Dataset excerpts
# # # # # # #

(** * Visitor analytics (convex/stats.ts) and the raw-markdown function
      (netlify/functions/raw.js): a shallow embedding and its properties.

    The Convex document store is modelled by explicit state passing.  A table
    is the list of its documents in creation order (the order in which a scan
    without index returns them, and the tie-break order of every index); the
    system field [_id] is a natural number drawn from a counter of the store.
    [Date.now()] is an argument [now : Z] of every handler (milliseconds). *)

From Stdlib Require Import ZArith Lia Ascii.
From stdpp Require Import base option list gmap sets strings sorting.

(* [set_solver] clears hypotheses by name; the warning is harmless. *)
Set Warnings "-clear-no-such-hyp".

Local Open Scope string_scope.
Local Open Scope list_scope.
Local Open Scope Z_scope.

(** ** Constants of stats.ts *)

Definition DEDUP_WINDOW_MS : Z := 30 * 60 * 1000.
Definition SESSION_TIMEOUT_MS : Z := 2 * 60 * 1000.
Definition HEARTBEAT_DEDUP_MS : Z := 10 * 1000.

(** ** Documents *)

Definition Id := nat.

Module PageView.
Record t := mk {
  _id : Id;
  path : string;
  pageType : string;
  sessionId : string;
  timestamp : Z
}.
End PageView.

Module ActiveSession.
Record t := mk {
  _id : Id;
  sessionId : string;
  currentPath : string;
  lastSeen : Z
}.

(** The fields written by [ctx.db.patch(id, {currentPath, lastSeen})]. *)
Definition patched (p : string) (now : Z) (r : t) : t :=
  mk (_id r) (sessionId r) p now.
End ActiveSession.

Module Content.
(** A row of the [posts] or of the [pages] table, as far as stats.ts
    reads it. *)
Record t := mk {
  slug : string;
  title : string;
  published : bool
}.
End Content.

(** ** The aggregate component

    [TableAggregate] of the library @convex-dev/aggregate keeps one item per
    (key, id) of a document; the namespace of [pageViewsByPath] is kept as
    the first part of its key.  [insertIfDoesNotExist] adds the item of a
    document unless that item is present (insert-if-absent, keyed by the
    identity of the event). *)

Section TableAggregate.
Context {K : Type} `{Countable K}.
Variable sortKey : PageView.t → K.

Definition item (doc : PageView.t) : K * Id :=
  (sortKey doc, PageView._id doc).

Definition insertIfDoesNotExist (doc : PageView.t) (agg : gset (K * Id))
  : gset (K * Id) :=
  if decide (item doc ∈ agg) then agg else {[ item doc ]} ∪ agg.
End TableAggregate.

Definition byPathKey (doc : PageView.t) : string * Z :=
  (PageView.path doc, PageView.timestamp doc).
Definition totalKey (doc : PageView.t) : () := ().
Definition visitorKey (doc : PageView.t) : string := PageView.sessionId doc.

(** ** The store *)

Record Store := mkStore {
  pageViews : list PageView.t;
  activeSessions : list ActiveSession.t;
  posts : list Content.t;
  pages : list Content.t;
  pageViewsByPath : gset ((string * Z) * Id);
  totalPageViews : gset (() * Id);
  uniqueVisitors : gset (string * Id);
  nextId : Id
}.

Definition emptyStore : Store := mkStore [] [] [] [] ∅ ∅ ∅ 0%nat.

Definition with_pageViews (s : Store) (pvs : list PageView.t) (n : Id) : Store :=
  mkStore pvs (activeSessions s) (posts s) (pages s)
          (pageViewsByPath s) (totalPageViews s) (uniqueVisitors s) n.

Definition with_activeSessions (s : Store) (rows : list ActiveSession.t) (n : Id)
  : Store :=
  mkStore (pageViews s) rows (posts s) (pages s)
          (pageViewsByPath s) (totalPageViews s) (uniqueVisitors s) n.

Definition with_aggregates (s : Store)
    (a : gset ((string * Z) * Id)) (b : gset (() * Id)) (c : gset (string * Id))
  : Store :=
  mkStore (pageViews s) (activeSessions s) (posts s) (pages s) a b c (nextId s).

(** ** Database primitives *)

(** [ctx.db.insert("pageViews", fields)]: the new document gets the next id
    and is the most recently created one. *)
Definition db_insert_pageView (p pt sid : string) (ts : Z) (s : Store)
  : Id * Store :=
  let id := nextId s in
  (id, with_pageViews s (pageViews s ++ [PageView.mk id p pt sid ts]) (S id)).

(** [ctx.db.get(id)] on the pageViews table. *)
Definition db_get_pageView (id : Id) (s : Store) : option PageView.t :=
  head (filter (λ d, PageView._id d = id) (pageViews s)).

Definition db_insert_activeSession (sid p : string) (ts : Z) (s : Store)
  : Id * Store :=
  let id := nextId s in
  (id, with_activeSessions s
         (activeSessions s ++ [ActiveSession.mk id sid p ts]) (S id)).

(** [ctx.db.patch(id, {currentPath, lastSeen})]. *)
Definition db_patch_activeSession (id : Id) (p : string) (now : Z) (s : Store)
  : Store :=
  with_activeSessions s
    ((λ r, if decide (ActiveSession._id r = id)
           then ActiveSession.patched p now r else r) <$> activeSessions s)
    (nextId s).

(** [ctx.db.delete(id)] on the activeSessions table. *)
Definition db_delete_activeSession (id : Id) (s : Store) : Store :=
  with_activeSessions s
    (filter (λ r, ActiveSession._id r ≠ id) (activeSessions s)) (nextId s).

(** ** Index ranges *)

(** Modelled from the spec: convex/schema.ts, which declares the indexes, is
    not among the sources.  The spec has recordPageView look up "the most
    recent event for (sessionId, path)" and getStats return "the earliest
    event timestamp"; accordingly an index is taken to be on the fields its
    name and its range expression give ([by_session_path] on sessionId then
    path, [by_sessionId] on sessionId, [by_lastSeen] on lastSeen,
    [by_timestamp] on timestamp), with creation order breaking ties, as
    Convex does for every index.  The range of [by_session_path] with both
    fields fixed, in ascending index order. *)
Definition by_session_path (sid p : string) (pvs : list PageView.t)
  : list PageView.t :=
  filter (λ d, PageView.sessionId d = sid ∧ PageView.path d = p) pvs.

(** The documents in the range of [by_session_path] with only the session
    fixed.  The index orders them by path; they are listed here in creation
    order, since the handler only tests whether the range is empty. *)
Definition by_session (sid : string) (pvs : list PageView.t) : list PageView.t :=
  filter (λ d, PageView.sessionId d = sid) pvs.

# # # # # # #

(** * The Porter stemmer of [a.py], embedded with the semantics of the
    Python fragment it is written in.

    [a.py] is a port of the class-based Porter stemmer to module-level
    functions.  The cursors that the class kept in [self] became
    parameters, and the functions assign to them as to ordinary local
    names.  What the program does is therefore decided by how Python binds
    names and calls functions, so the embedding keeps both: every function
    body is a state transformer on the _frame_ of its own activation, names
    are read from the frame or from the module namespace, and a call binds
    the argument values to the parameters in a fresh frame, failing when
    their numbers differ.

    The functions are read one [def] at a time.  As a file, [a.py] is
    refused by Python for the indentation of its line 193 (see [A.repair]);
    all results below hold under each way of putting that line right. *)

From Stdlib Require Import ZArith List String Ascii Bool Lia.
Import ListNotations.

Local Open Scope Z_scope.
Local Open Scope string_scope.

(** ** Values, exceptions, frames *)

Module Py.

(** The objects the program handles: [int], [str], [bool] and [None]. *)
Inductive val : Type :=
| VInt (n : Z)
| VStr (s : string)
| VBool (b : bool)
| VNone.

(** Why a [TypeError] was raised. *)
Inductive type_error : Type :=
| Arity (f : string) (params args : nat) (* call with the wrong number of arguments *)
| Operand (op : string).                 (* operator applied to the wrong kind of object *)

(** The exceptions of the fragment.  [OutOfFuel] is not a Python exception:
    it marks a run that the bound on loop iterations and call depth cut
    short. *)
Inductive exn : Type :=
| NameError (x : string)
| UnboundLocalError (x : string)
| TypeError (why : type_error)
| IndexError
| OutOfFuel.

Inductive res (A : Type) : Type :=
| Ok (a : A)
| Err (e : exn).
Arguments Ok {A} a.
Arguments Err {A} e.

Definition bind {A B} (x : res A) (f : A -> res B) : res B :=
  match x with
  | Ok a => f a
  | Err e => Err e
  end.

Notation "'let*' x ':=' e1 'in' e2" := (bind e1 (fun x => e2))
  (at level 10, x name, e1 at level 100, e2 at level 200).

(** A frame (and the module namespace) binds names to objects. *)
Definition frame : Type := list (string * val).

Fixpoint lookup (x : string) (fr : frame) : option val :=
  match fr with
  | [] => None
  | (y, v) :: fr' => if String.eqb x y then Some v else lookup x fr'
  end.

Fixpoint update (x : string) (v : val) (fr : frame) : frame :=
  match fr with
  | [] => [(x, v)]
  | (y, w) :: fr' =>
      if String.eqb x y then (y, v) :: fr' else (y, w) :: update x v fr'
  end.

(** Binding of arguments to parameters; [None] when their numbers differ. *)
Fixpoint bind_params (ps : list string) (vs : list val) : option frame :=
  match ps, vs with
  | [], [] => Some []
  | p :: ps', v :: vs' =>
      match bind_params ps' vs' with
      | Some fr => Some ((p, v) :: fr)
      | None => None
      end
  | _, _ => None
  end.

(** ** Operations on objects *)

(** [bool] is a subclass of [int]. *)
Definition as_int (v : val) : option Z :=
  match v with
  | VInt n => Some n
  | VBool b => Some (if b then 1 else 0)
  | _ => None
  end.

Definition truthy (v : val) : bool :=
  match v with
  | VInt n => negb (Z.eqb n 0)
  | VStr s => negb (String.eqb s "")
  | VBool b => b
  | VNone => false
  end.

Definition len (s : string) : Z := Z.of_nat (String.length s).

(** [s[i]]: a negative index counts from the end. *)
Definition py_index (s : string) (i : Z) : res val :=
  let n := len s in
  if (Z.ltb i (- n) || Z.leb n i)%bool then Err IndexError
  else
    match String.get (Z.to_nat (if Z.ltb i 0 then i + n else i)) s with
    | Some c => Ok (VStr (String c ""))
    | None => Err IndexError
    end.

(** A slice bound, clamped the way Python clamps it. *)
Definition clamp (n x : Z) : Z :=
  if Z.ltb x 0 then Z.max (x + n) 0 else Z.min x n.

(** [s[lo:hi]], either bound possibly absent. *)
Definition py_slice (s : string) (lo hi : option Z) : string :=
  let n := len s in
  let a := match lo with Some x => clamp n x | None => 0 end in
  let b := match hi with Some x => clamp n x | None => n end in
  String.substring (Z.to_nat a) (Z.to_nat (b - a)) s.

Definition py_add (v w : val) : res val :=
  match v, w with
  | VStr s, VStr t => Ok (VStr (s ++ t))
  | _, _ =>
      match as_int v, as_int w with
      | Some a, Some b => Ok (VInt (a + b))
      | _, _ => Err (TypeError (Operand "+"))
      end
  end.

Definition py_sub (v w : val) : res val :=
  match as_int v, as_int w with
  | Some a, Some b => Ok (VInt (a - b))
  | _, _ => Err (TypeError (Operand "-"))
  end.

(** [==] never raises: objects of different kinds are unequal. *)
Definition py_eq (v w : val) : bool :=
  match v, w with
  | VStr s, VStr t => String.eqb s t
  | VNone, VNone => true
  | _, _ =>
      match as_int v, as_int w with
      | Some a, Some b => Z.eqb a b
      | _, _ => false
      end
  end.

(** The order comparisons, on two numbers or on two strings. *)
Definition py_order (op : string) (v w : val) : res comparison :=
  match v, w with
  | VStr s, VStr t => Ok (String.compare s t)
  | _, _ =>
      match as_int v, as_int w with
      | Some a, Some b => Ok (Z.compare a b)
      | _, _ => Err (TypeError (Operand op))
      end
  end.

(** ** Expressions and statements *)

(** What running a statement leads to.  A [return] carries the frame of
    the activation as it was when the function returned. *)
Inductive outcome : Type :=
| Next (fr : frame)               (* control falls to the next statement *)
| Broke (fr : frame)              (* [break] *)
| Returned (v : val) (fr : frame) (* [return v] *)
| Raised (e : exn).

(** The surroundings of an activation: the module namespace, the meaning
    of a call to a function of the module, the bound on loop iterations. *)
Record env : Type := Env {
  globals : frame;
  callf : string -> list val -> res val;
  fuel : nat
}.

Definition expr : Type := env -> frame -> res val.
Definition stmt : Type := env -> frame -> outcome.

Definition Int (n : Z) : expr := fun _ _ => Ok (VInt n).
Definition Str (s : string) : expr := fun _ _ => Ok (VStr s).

# # # # # # #

Action item:
When the line with "(** * Visitor" is reached in the data above, start copying there, and copy each line exactly until the line with "is the list" has been copied; copy nothing else.

Exercise response:
(** * Visitor analytics (convex/stats.ts) and the raw-markdown function
      (netlify/functions/raw.js): a shallow embedding and its properties.

    The Convex document store is modelled by explicit state passing.  A table
    is the list of its documents in creation order (the order in which a scan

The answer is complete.